General DeWitt Spain Airport is a civil, public airport located five miles (8 km) northwest of the central business district of Memphis, a city in Shelby County, Tennessee, United States. It is owned and operated by the Memphis - Shelby County Airport Authority.

==History==
General DeWitt Spain Airport began as an idea in 1928 when the Memphis Chamber of Commerce Engineering Committee suggested turning Mud Island into Memphis' Airport. They decided against that location for a main airport and moved Memphis International Airport to its current location in South Memphis. However, the idea apparently did not fade.

In 1959, Memphis Downtown Airport was put into service about where Mud Island Park is today to service the general aviation community. It had the slogan: "You're strictly uptown when you land downtown." A ferry boat took travelers from the Island to the cobblestones, and then it was just a short walk to the offices of Memphis' city center. Private pilots who worked downtown and business travelers had the perfect arrangement. By 1961, 30 planes were landing per day, according to newspaper reports.

By the mid-1960s, Interstate 40 was scheduled to cross the Island. Airport owners fought the I-40 Bridge, but in August, 1970, the last plane departed the island airport. Quickly the airport authority purchased available land just to the north of the island so downtown commuters could once again have their landing strip back. The following May, Memphis Downtown Airport was replaced by General DeWitt Spain Airport, honoring local war hero General DeWitt Spain who died in 1969. It has been and still is an active general aviation airport.

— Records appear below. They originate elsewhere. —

(* ===== verification/WorkloadProps.v ===== *)
(** * Properties of the workload

    The generator against the rest of the system: what it sends is always
    well-formed, and the comments' claim that the benchmark's configuration
    never rejects its traffic holds, command by command, at the risk gate. *)
From S2P Require Import Prelude.
From S2P Require Import Types.
From S2P Require Import Arena.
From S2P Require Import Book.
From S2P Require Import BookSpec.
From S2P Require Import SpecFacts.
From S2P Require Import BookMatch.
From S2P Require Import BookRefine.
From S2P Require Import EngineRefine.
From S2P Require Import MarketRules.
From S2P Require Import OrderFlow.
From S2P Require Import Risk.
From S2P Require Import RiskSpec.
From S2P Require Import RiskFacts.
From S2P Require Import RiskProps.
From S2P Require Import SessionBounds.
From S2P Require Import EventTypes.
From S2P Require Import Inbound.
From S2P Require Import Gateway.
From S2P Require Import RiskConfigFile.
From S2P Require Import Workload.
From S2P Require Import WorkloadFacts.
Local Open Scope N_scope.
Set Default Goal Selector "!".

(** ** The generator's state *)

Definition rng_live (w : Workload) : Prop := 0 < rng w < u64_lim.

Definition keeps_rng {A} (m : W A) : Prop := forall w a w', rng_live w -> m w = Ok (a, w') -> rng_live w'.

Create HintDb workload.

Lemma keeps_bind {A B} (m : W A) (f : A -> W B) : keeps_rng m -> (forall a, keeps_rng (f a)) -> keeps_rng (mbind f m).
Proof.
  intros Hm Hf w b w' Hw. unfold mbind, W_bind. destruct (m w) as [[a w1]| |] eqn:E; [|done..].
  apply Hf. by eapply Hm.
Qed.

Lemma keeps_same {A} (m : W A) : (forall w a w', m w = Ok (a, w') -> rng w' = rng w) -> keeps_rng m.
Proof. intros Hm w a w' Hw E. unfold rng_live. by rewrite (Hm _ _ _ E). Qed.

Lemma keeps_ret {A} (a : A) : keeps_rng (mret a : W A).
Proof. apply keeps_same. by intros w b w' [= _ <-]. Qed.

Lemma keeps_lift {A} (r : res A) : keeps_rng (w_lift r).
Proof. apply keeps_same. intros w b w'. unfold w_lift. destruct r; [|done..]. by intros [= _ <-]. Qed.

Lemma keeps_fresh_account : keeps_rng fresh_account.
Proof. apply keeps_same. by intros w b w' [= _ <-]. Qed.

Lemma keeps_fresh_order_id : keeps_rng fresh_order_id.
Proof. apply keeps_same. by intros w b w' [= _ <-]. Qed.

Lemma keeps_pop : keeps_rng pool_pop_front.
Proof.
  apply keeps_same. intros w b w'. unfold pool_pop_front. destruct (resting_pool w); by intros [= _ <-].
Qed.

Lemma keeps_range n : keeps_rng (w_range n).
Proof.
  intros w v w' [Hp Hl]. unfold w_range, next_range, next_u64. destruct (n =? 0); [done|]. cbn [mbind res_bind].
  intros [= _ <-]. split; cbn; [|by apply rng_step_lt].
  destruct (decide (rng_step (rng w) = 0)) as [E%rng_step_zero|]; lia.
Qed.

#[export] Hint Resolve keeps_bind keeps_ret keeps_lift keeps_fresh_account keeps_fresh_order_id keeps_pop
  keeps_range : workload.

Section generator.
Context `{Profile}.

Lemma keeps_new_order_fallback : keeps_rng new_order_fallback.
Proof.
  unfold new_order_fallback. repeat (apply keeps_bind; [auto with workload|intros ?]).
  - destruct (_ =? 0); apply keeps_bind; auto with workload.
  - case_match. repeat (apply keeps_bind; [auto with workload|intros ?]). auto with workload.
Qed.

Lemma keeps_cross_side : keeps_rng cross_side.
Proof. unfold cross_side. auto with workload. Qed.

Lemma keeps_next_command : keeps_rng next_command.
Proof.
  unfold next_command. apply keeps_bind; [auto with workload|]. intros roll. apply keeps_bind.
  { apply keeps_same. intros w b w'. unfold w_lift. destruct (kind_for_roll _ _); [|done..]. by intros [= _ <-]. }
  intros []; [apply keeps_new_order_fallback| | |].
  - apply keeps_bind; [auto with workload|]. intros [[a i]|]; [auto with workload|apply keeps_new_order_fallback].
  - repeat (apply keeps_bind; [auto using keeps_cross_side with workload|intros ?]). auto with workload.
  - repeat (apply keeps_bind; [auto using keeps_cross_side with workload|intros ?]). auto with workload.
Qed.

On April 11, 2016, General Dewitt Spain Airport suffered its first accident of an Unmanned Aerial Vehicle after a Phantom Quadcopter impacted the side of a hangar. No fatalities were reported. The Quadcopter was unregistered and unable to be traced to the operator.

== Facilities and aircraft ==
Runway 17/35 is a 3,800 × 75 ft (1,158 × 23 m) asphalt runway. Its weight limitation for a single wheel is 25,000 lbs. The pattern for runway 17 is a right-hand pattern due to some 649-foot (AMSL) towers to the northeast of the field.

The Memphis-Shelby County Airport Authority operates the FBO and it is run by Airport Manager Jason McBride.

General DeWitt Spain Airport is home to Helicopters Inc, a Part 91 helicopter service. Helicopters Inc does aerial imaging, tours, pipeline and power line inspections, and video around the Mid-South. They operate one Enstrom F28A helicopter.

General DeWitt Spain Airport does not have a control tower, but pilots operating out of the airport can receive radar service from Memphis International Airport.